# 2.5 Loss of Power When Accelerating and Hot



## Juano007 (Apr 22, 2003)

Any ideas????

I have an 07 Jetta with the 2.5 I5. After I drive for an hour or so in the heat I lose power. It seems to be a direct relationship to the power that is lost and the amount of throttle input. If I step on the accelerator hard enough when this starts happening I will kill the engine, but can start it back up immediately and gently accelerate again, but only slowly and with some clutch work. When this happens I cant go up hills, but I seem to be able to maintain a constant RPM on level ground. If I let it set for a few hours it will drive down the road fine for another hour or so or until it heats back up. The temp gauge is not showing the engine is overheating, my fluid levels are good and the vehicle has never had major issues. The spark plugs were changed about 6 months ago. I can drive for hours if its not hot outside or I'm not going up hills. 

Anyone with ideas please PM me or even text me 970-412-1956 I need to fix this soon but don't know where to start. Searched the forms and haven't found an answer.
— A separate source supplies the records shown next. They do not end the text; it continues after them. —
(** * MediumArticleWriter: the generation / validation / regeneration workflow

    A shallow embedding of the workflow controller (agents/graph.py), the
    eight validator stages (validators/*.py), the equation handler
    (utils/latex_handler.py), the persistence operations the workflow uses
    (database/operations.py) and the time-travel route (api/routes.py),
    followed by the properties established about them.

    Modelling conventions.
    - Python [str] values are Rocq strings whose characters are the code
      points below 256 (ASCII and Latin-1); texts with other characters are
      outside the model.
    - A Python float is given by its exact value, a rational ([Q]).
      Comparisons are exact, as they are on floats; additions and divisions
      round to the nearest binary64 value ([Float64]).
    - The mutable state dictionary that every node receives and returns is a
      record passed explicitly; the external collaborators (language model,
      renderer, database) live in an explicit world value that each node
      threads through. *)

From Stdlib Require Import QArith Qabs Lia Ascii String DecimalString.
From stdpp Require Import base option list strings gmap.

Local Close Scope Q_scope.
Local Open Scope nat_scope.
Local Open Scope stdpp_scope.

(** ** Python string helpers *)

Module Py.

Definition newline : ascii := ascii_of_nat 10.
Definition dollar : ascii := ascii_of_nat 36.
Definition backslash : ascii := ascii_of_nat 92.

(** [str.isspace] on one code point below 256: TAB..CR, FS..US, the space,
    the next-line control U+0085 and the no-break space U+00A0. The regular
    expression class [\s] holds the same characters. *)
Definition isspace (c : ascii) : bool :=
  let n := nat_of_ascii c in
  ((9 <=? n) && (n <=? 13)) || ((28 <=? n) && (n <=? 32))
  || (n =? 133) || (n =? 160).

(** [str(n)] for a non-negative integer. *)
Definition str_of_nat (n : nat) : string :=
  NilEmpty.string_of_uint (Nat.to_uint n).

Fixpoint drop (n : nat) (s : string) : string :=
  match n, s with
  | O, _ => s
  | S _, EmptyString => EmptyString
  | S k, String _ r => drop k r
  end.

Fixpoint lstrip (s : string) : string :=
  match s with
  | EmptyString => EmptyString
  | String c r => if isspace c then lstrip r else s
  end.

Fixpoint rstrip (s : string) : string :=
  match s with
  | EmptyString => EmptyString
  | String c r =>
      match rstrip r with
      | EmptyString => if isspace c then EmptyString else String c EmptyString
      | r' => String c r'
      end
  end.

(** [s.strip()] *)
Definition strip (s : string) : string := rstrip (lstrip s).

(** [new.join(list(s))] surrounded by [new]: what [s.replace('', new)]
    returns. *)
Fixpoint intersperse_all (new s : string) : string :=
  match s with
  | EmptyString => new
  | String c r => new +:+ String c (intersperse_all new r)
  end.

Fixpoint replace_from (old new : string) (skip : nat) (s : string) : string :=
  match s with
  | EmptyString => EmptyString
  | String c r =>
      match skip with
      | S k => replace_from old new k r
      | O =>
          if String.prefix old s
          then new +:+ replace_from old new (String.length old - 1) r
          else String c (replace_from old new 0 r)
      end
  end.

(** [s.replace(old, new)]: every non-overlapping occurrence, left to right. *)
Definition replace (old new s : string) : string :=
  match old with
  | EmptyString => intersperse_all new s
  | _ => replace_from old new 0 s
  end.

Definition contains_char (c : ascii) (s : string) : bool :=
  existsb (Ascii.eqb c) (list_ascii_of_string s).

End Py.

(** ** A small backtracking matcher for the regular expressions of the source

    Every pattern used by the program is a sequence of literal characters,
    line anchors and repetitions of a single character class, at most one of
    them inside the capturing group. *)

Module Re.

Inductive atom : Type :=
| Lit (c : ascii)
| Rep (greedy : bool) (least : nat) (cls : ascii -> bool) (capture : bool)
| Bol   (* [^] under re.MULTILINE *)
| Eol.  (* [$] under re.MULTILINE *)

Definition pattern := list atom.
New belts, pulleys and fuel filter will be in this weekend, but not sure if those will help....

Thanks
j


----------



## rommeldawg (May 25, 2009)

how is rpm relating to the mph indicated by the speedometer, is the clutch worn out and slipping?


----------



## Juano007 (Apr 22, 2003)

It's normal. No evidence of the clutch slipping at all. I wish it was so I knew where to start.


----------



## mjb8482 (Mar 4, 2008)

Definitely check for a post maf vacuum leak. Ive blown charge pipes before and my car acts the same way as you describe. Good luck.


----------



## rommeldawg (May 25, 2009)

and there is no cel on?


----------



## Juano007 (Apr 22, 2003)

No CEL... If I had a vacuum leak wouldnt it do this all the time not just when hot? I cleaned the MAF real good today, that didnt help. Someone suggested the fuel pump might be bad? But everything I read says the FP rarely goes out on the MKV. And again, why only after an hour of driving? Wish my local Colorado VW dealer wasnt such a scam I would just take it in. They tried to sell me a timing belt for $900 last month. A part the 2.5 doesnt even have. Told me the belt was looking worn, I called him back and reminded him the car has a timing chain not a timing belt. 
Tools.


----------



## Dena Dubber (May 8, 2010)

Any luck finding the problem? Im having a problem like this also. I installed the IE sri with the UM tune and the car accelerates great and is very fast. the problem is I cant drive the car non aggressive, when i try to accelerate without down shifting and stepping on it the car shuts down into limp mode and the epc light comes on. The CEL came on and the code said ecm processor failure when scanned at auto zone but VAG COM didnt show anything. I scanned it with a Snap On scanner and it showed throttle control module #2. Id really like to figure this out without throwing parts at it.


----------



## rommeldawg (May 25, 2009)

dubber you need to create your own thread as your issue is more likely to be your tune or re-adapting of tb.


----------



## rommeldawg (May 25, 2009)

Juano007 i know you have stated the cel was not on but have you scanned the car anyway preferably with vcds if you can


----------



## le0n (Jun 12, 2013)

Juano007 said:


> No CEL... If I had a vacuum leak wouldnt it do this all the time not just when hot? I cleaned the MAF real good today, that didnt help. Someone suggested the fuel pump might be bad? But everything I read says the FP rarely goes out on the MKV. And again, why only after an hour of driving? Wish my local Colorado VW dealer wasnt such a scam I would just take it in. They tried to sell me a timing belt for $900 last month. A part the 2.5 doesnt even have. Told me the belt was looking worn, I called him back and reminded him the car has a timing chain not a timing belt.
> Tools.


fuel pumps can act up after they are warm/heated up. it's just like any other electronic components, cam/crank position sensors do the same thing once faulty. on the mkivs the coolant temp sensors act up and even send signals to the ecu that in turn end up cutting fuel.

as stated, get it scanned with vagcom, it may save you some hassle; it may not. but it would be a good place to start.

also, have you been changing your fuel filter every 40k miles?

sad and sucky about the 'timing belt' sales pitch.


----------



## FL 2.0L (Aug 1, 2002)

Same issue with my 2.5L ('06 Rabbit with nearly 127K) today. Felt like the start of a faulty fuel pump. It's never hesitated before, but today, nearing an empty tank, I went to accelerate away from a stop sign, left across traffic, and it just cut out. Had to get off the pedal and slowly limp it up through the gears. Happened at the next 2 stops signs. It was good after that. I made it to the gas station and home, accelerating slowly and quickly, without any hesitation. No CEL. Going to get the scan tool on it now, but I don't anticipate any codes will show.

EDIT: No codes.


----------



## Juano007 (Apr 22, 2003)

*Fixed - Fuel Pump was bad.*

Vagcom showed no codes, I had it plugged in at the shop at the exact second the engine was acting up and it showed nothing. Fuel pump got replaced today and its working perfect. Fuel pump seems to have been the problem. Only thing now is I chewed up so much clutch milking my RPMs to get it home when it started going out, I will soon need the clutch replaced. 

Thanks for all the help and replies.


----------



## FL 2.0L (Aug 1, 2002)

Thanks for posting your solution. I have a new pump on the way.


----------